DESCRIPTION 'export ec_rgtry_rlatnp_dat_Job'

(

  DEFINE SCHEMA SCHEMA_ec_rgtry_rlatnp_dat_extract (

RGTRY_RLATNP_ID VARCHAR(40),

RGTRY_RLATNP_ASOCN_TYPE_CD VARCHAR(4),

SOR_ID VARCHAR(10),

ENT_CUST_ID VARCHAR(38)

);

DEFINE OPERATOR EXPORT_OPERATOR

TYPE EXPORT

SCHEMA SCHEMA_ec_rgtry_rlatnp_dat_extract

ATTRIBUTES (

UserName='XXXX',

UserPassword='YYYYY',

TdpId='DB',

MaxSessions=1,

MinSessions=1,

SpoolMode='NoSpool',

VARCHAR DateForm = 'ANSIDATE',

SelectStmt = 'SELECT

 trim((OREPLACE(RGTRY_RLATNP_ID,x''0A'','''')) (VARCHAR(40))),

trim((OREPLACE(RGTRY_RLATNP_ASOCN_TYPE_CD,x''0A'','''')) (VARCHAR(4))),

TRIM(SOR_ID),

trim(((ENT_CUST_ID) (BIGINT) (VARCHAR(20))))

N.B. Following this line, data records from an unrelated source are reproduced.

(** * kafka-logging-system: the log record codec, the producer and the consumer

    A shallow embedding of [internal/models/log.go], of the producer program
    ([generateLogEntry], [sendLog], the tick loop) and of the consumer program
    ([ConsumeClaim], [proccessLogMessage], [displayLog], the session loop).

    The repository calls into Go's standard library for everything the codec
    does ([encoding/json], [time], [unicode/utf8]).  Those packages are
    modelled first, in modules named after them, as far as the struct
    [LogEntry] exercises them. *)

From Stdlib Require Import String Ascii NArith ZArith QArith Bool Lia Lqa List.
From Stdlib Require DecimalString DecimalPos.
Import ListNotations.
Set Warnings "-register-all".

(** Go's [[]byte] and [string] are both sequences of bytes. *)
Definition bytes := list ascii.

Definition bs (s : string) : bytes := list_ascii_of_string s.
Definition b2n (c : ascii) : N := N_of_ascii c.
Definition n2b (n : N) : ascii := ascii_of_N n.

Definition bytes_eqb (a b : bytes) : bool :=
  if list_eq_dec ascii_dec a b then true else false.

Definition quote : ascii := "034".
Definition backslash : ascii := "092".
Definition newline : ascii := "010".

(** Decimal digits. *)
Definition digit (d : Z) : ascii := n2b (Z.to_N (48 + d)).

Definition isDigit (c : ascii) : bool :=
  (48 <=? b2n c)%N && (b2n c <=? 57)%N.

(** The decimal digits of [u >= 0], most significant first; [fuel] bounds
    their number. *)
Fixpoint digitsFuel (fuel : nat) (u : Z) : bytes :=
  match fuel with
  | O => []
  | S fuel' =>
    if (u <? 10)%Z then [digit u]
    else digitsFuel fuel' (u / 10)%Z ++ [digit (u mod 10)%Z]
  end.

Definition digits (u : Z) : bytes := digitsFuel (S (Z.to_nat (Z.log2 u))) u.

(** The longest prefix of digits, and what follows it. *)
Fixpoint spanDigits (s : bytes) : bytes * bytes :=
  match s with
  | c :: r =>
    if isDigit c then let '(d, rest) := spanDigits r in (c :: d, rest)
    else ([], s)
  | [] => ([], [])
  end.

(* ================================================================== *)
(** ** Package [unicode/utf8] *)

Module utf8.
Local Open Scope N_scope.

Definition RuneError : N := 0xFFFD.
Definition RuneSelf : N := 0x80.
Definition MaxRune : N := 0x10FFFF.
Definition surrogateMin : N := 0xD800.
Definition surrogateMax : N := 0xDFFF.
Definition rune1Max : N := 0x7F.
Definition rune2Max : N := 0x7FF.
Definition rune3Max : N := 0xFFFF.

Definition t2 : N := 0xC0.
Definition t3 : N := 0xE0.
Definition t4 : N := 0xF0.
Definition tx : N := 0x80.
Definition maskx : N := 0x3F.
Definition mask2 : N := 0x1F.
Definition mask3 : N := 0x0F.
Definition mask4 : N := 0x07.
Definition locb : N := 0x80.
Definition hicb : N := 0xBF.

(** The table [first] together with [acceptRanges]: for a leading byte that
    starts a multi-byte sequence, the sequence's size and the range the second
    byte must lie in; [None] for the entries marked [xx]. ASCII bytes (the
    entries marked [as]) are handled before the table is consulted. *)
Definition first (p0 : N) : option (nat * N * N) :=
  if p0 <? 0xC2 then None
  else if p0 <? 0xE0 then Some (2%nat, locb, hicb)
  else if p0 =? 0xE0 then Some (3%nat, 0xA0, hicb)
  else if p0 <? 0xED then Some (3%nat, locb, hicb)
  else if p0 =? 0xED then Some (3%nat, locb, 0x9F)
  else if p0 <? 0xF0 then Some (3%nat, locb, hicb)
  else if p0 =? 0xF0 then Some (4%nat, 0x90, hicb)
  else if p0 <? 0xF4 then Some (4%nat, locb, hicb)
  else if p0 =? 0xF4 then Some (4%nat, locb, 0x8F)
  else None.

(** [utf8.DecodeRune]: the first rune of [p] and its width in bytes;
    [(RuneError, 0)] on empty input, [(RuneError, 1)] on an invalid encoding. *)
Definition DecodeRune (p : bytes) : N * nat :=
  match p with
  | [] => (RuneError, 0%nat)
  | c0 :: _ =>
    let p0 := b2n c0 in
    if p0 <? RuneSelf then (p0, 1%nat) else
    match first p0 with
    | None => (RuneError, 1%nat)
    | Some (sz, lo, hi) =>
      if (length p <? sz)%nat then (RuneError, 1%nat) else
      let b1 := b2n (nth 1 p zero) in
      if (b1 <? lo) || (hi <? b1) then (RuneError, 1%nat) else
      if (sz <=? 2)%nat then
        (N.lor (N.shiftl (N.land p0 mask2) 6) (N.land b1 maskx), 2%nat)
      else
      let b2 := b2n (nth 2 p zero) in
      if (b2 <? locb) || (hicb <? b2) then (RuneError, 1%nat) else
      if (sz <=? 3)%nat then
        (N.lor (N.lor (N.shiftl (N.land p0 mask3) 12)
                      (N.shiftl (N.land b1 maskx) 6))
               (N.land b2 maskx), 3%nat)
      else
      let b3 := b2n (nth 3 p zero) in
      if (b3 <? locb) || (hicb <? b3) then (RuneError, 1%nat) else
        (N.lor (N.lor (N.lor (N.shiftl (N.land p0 mask4) 18)
                             (N.shiftl (N.land b1 maskx) 12))
                      (N.shiftl (N.land b2 maskx) 6))
               (N.land b3 maskx), 4%nat)
    end
  end.

(** [utf8.EncodeRune] / [utf8.AppendRune]: the UTF-8 encoding of [r];
    surrogates and values above [MaxRune] are encoded as [RuneError]. *)
Definition encode3 (r : N) : bytes :=
  [ n2b (N.lor t3 (N.shiftr r 12));
    n2b (N.lor tx (N.land (N.shiftr r 6) maskx));
    n2b (N.lor tx (N.land r maskx)) ].

Definition EncodeRune (r : N) : bytes :=
  if r <=? rune1Max then [ n2b r ]
  else if r <=? rune2Max then
    [ n2b (N.lor t2 (N.shiftr r 6)); n2b (N.lor tx (N.land r maskx)) ]
  else if (MaxRune <? r) || ((surrogateMin <=? r) && (r <=? surrogateMax))
  then encode3 RuneError
  else if r <=? rune3Max then encode3 r
  else
    [ n2b (N.lor t4 (N.shiftr r 18));
      n2b (N.lor tx (N.land (N.shiftr r 12) maskx));
      n2b (N.lor tx (N.land (N.shiftr r 6) maskx));
      n2b (N.lor tx (N.land r maskx)) ].

(** [utf8.Valid]: every rune of [p] decodes without error. The recursion
    follows the input; [fuel] bounds the number of runes. *)
Fixpoint ValidFuel (fuel : nat) (p : bytes) : bool :=
  match fuel with
  | O => match p with [] => true | _ => false end
  | S fuel' =>
    match p with
    | [] => true
    | _ =>
      let '(r, n) := DecodeRune p in
      if (r =? RuneError) && (n =? 1)%nat then false
      else ValidFuel fuel' (skipn n p)
    end
  end.

Definition Valid (p : bytes) : bool := ValidFuel (length p) p.

End utf8.

(* ================================================================== *)
(** ** Package [time] *)

Module time.
Local Open Scope Z_scope.

(** A [time.Time] is an instant together with a location.  It is modelled by
    what its accessors [Date], [Clock], [Nanosecond] and [Zone] return: the
    calendar date and wall clock in the time's own location, and that
    location's offset east of UTC, in seconds.  Two values of the model are
    equal exactly when the Go values denote the same instant ([Time.Equal])
    in zones of the same offset.  Left out: the monotonic clock reading that
    [time.Now] attaches, and the location's name and identity. *)
Record Time := mkTime {
  Year : Z;
  Month : Z;
  Day : Z;
  Hour : Z;
  Minute : Z;
  Second : Z;
  Nanosecond : Z;
  ZoneOffset : Z
}.

(** The zero [Time]: January 1, year 1, 00:00:00 UTC. *)
Definition zero : Time := mkTime 1 1 1 0 0 0 0 0.

Definition isLeap (year : Z) : bool :=
  (year mod 4 =? 0) && (negb (year mod 100 =? 0) || (year mod 400 =? 0)).

Definition daysIn (m year : Z) : Z :=
  if (m =? 2) && isLeap year then 29
  else if m =? 2 then 28
  else if (m =? 4) || (m =? 6) || (m =? 9) || (m =? 11) then 30
  else 31.

(** What every [time.Time] satisfies: its fields are a date of the calendar
    and a time of the clock. *)
Definition wf (t : Time) : Prop :=
  1 <= Month t <= 12 /\ 1 <= Day t <= daysIn (Month t) (Year t) /\
  0 <= Hour t < 24 /\ 0 <= Minute t < 60 /\ 0 <= Second t < 60 /\
  0 <= Nanosecond t < 1000000000.

(** [appendInt]: the decimal form of [x], zero-padded to [width]. *)
Definition appendInt (x : Z) (width : nat) : bytes :=
  let u := Z.abs x in
  let sign := if x <? 0 then bs "-" else [] in
  if (width =? 2)%nat && (u <? 100) then
    sign ++ [digit (u / 10); digit (u mod 10)]
  else if (width =? 4)%nat && (u <? 10000) then
    sign ++ [digit (u / 100 / 10); digit (u / 100 mod 10);
             digit (u mod 100 / 10); digit (u mod 100 mod 10)]
  else
    let ds := digits u in
    sign ++ repeat "0"%char (width - length ds) ++ ds.

Definition is0 (c : ascii) : bool := Ascii.eqb c "0".

(** Drops the tail of [0] characters. *)
Fixpoint trimZeros (b : bytes) : bytes :=
  match b with
  | [] => []
  | c :: r =>
    match trimZeros r with
    | [] => if is0 c then [] else [c]
    | r' => c :: r'
    end
  end.

(** [appendNano] for the layout element [.999999999] of [RFC3339Nano]:
    nothing for a whole second, otherwise the point and nine digits with the
    trailing zeros removed. *)
Definition appendNano (nanosec : Z) : bytes :=
  if nanosec =? 0 then []
  else bs "." ++ trimZeros (appendInt nanosec 9).

(** [appendFormatRFC3339] with [nanos = true]. The zone is printed in whole
    minutes, the division truncating towards zero as Go's does. *)
Definition appendFormatRFC3339 (t : Time) : bytes :=
  appendInt (Year t) 4 ++ bs "-" ++ appendInt (Month t) 2 ++ bs "-"
  ++ appendInt (Day t) 2 ++ bs "T"
  ++ appendInt (Hour t) 2 ++ bs ":" ++ appendInt (Minute t) 2 ++ bs ":"
  ++ appendInt (Second t) 2
  ++ appendNano (Nanosecond t)
  ++ (if ZoneOffset t =? 0 then bs "Z"
      else
        let zone := Z.quot (ZoneOffset t) 60 in
        (if zone <? 0 then bs "-" else bs "+")
        ++ appendInt (Z.abs zone / 60) 2 ++ bs ":"
        ++ appendInt (Z.abs zone mod 60) 2).

(** [appendStrictRFC3339]'s two checks on the formatted text: the year has
    exactly four digits (it is in [0,9999]) and the zone's hour has two digits
    and is below 24.  The checks are made on the numbers printed rather than
    on the printed bytes. *)
Definition strictRFC3339_ok (t : Time) : bool :=
  (0 <=? Year t) && (Year t <=? 9999)
  && ((ZoneOffset t =? 0)
      || (Z.abs (Z.quot (ZoneOffset t) 60) / 60 <? 24)).

(** [Time.MarshalJSON]: the quoted RFC 3339 text, or an error. *)
Definition MarshalJSON (t : Time) : option bytes :=
  if strictRFC3339_ok t
  then Some ([quote] ++ appendFormatRFC3339 t ++ [quote])
  else None.

(** [parseUint] of [parseRFC3339]: the decimal number [s] spells, when every
    byte is a digit and the number is within [[lo, hi]]. *)
Fixpoint atoiFrom (acc : Z) (s : bytes) : option Z :=
  match s with
  | [] => Some acc
  | c :: r =>
    if isDigit c then atoiFrom (acc * 10 + (Z.of_N (b2n c) - 48)) r else None
  end.

Definition parseUint (s : bytes) (lo hi : Z) : option Z :=
  match atoiFrom 0 s with
  | Some x => if (x <? lo) || (hi <? x) then None else Some x
  | None => None
  end.

(** [parseNanoseconds] on the digits after the point: at most nine are read
    and scaled to nanoseconds. *)
Definition parseNanoseconds (ds : bytes) : Z :=
  let ds9 := firstn 9 ds in
  match atoiFrom 0 ds9 with
  | Some ns => ns * 10 ^ (Z.of_nat (9 - length ds9))
  | None => 0
  end.

Definition slice (s : bytes) (i j : nat) : bytes := firstn (j - i) (skipn i s).

Definition byteAt (s : bytes) (i : nat) (c : ascii) : bool :=
  match nth_error s i with
  | Some c' => Ascii.eqb c' c
  | None => false
  end.

(** [parseRFC3339]: the strict reader of [2006-01-02T15:04:05[.frac](Z|+hh:mm)].
    [Time.UnmarshalJSON] tries it first. *)
Definition parseRFC3339 (s : bytes) : option Time :=
  if (length s <? 19)%nat then None else
  match parseUint (slice s 0 4) 0 9999 with None => None | Some year =>
  match parseUint (slice s 5 7) 1 12 with None => None | Some month =>
  match parseUint (slice s 8 10) 1 (daysIn month year) with None => None | Some day =>
  match parseUint (slice s 11 13) 0 23 with None => None | Some hour =>
  match parseUint (slice s 14 16) 0 59 with None => None | Some min =>
  match parseUint (slice s 17 19) 0 59 with None => None | Some sec =>
  if negb (byteAt s 4 "-" && byteAt s 7 "-" && byteAt s 10 "T"
           && byteAt s 13 ":" && byteAt s 16 ":") then None else
  let s1 := skipn 19 s in
  let '(nsec, s2) :=
    match s1 with
    | dot :: d :: _ =>
      if Ascii.eqb dot "." && isDigit d then
        let '(ds, rest) := spanDigits (tl s1) in (parseNanoseconds ds, rest)
      else (0, s1)
    | _ => (0, s1)
    end in
  if (length s2 =? 1)%nat && byteAt s2 0 "Z" then
    Some (mkTime year month day hour min sec nsec 0)
  else if negb (length s2 =? 6)%nat then None else
  match parseUint (slice s2 1 3) 0 23 with None => None | Some hr =>
  match parseUint (slice s2 4 6) 0 59 with None => None | Some mm =>
  if negb ((byteAt s2 0 "-" || byteAt s2 0 "+") && byteAt s2 3 ":") then None else
  let zoneOffset := (hr * 60 + mm) * 60 in
  Some (mkTime year month day hour min sec nsec
               (if byteAt s2 0 "-" then - zoneOffset else zoneOffset))
  end end end end end end end end.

FROM DB.EC_RGTRY_RLATNP_PT

;',

VARCHAR ReportModeOn

);

DEFINE OPERATOR FILE_WRITER_ec_rgtry_rlatnp_dat_extract

TYPE DATACONNECTOR CONSUMER

SCHEMA SCHEMA_ec_rgtry_rlatnp_dat_extract

ATTRIBUTES (

FileName='20140505104506_abc.dat',

Format='DELIMITED',

TextDelimiter='|',

IndicatorMode='N',

OpenMode='Write'

);

APPLY TO OPERATOR (FILE_WRITER_ec_rgtry_rlatnp_dat_extract[1])

SELECT

RGTRY_RLATNP_ID ,

RGTRY_RLATNP_ASOCN_TYPE_CD ,

SOR_ID ,

ENT_CUST_ID

FROM OPERATOR (EXPORT_OPERATOR[1]);

);

3 REPLIES
Enthusiast

Re: TPT Extract - Newline character in data causes number of records mismatch

TPT Version Used:

Teradata Parallel Transporter DataConnector Version 13.00.00.12

Teradata Parallel Transporter Export Operator Version 13.00.00.07

Enthusiast

Re: TPT Extract - Newline character in data causes number of records mismatch

Can someone please respond to this if you know a resolution for this problem?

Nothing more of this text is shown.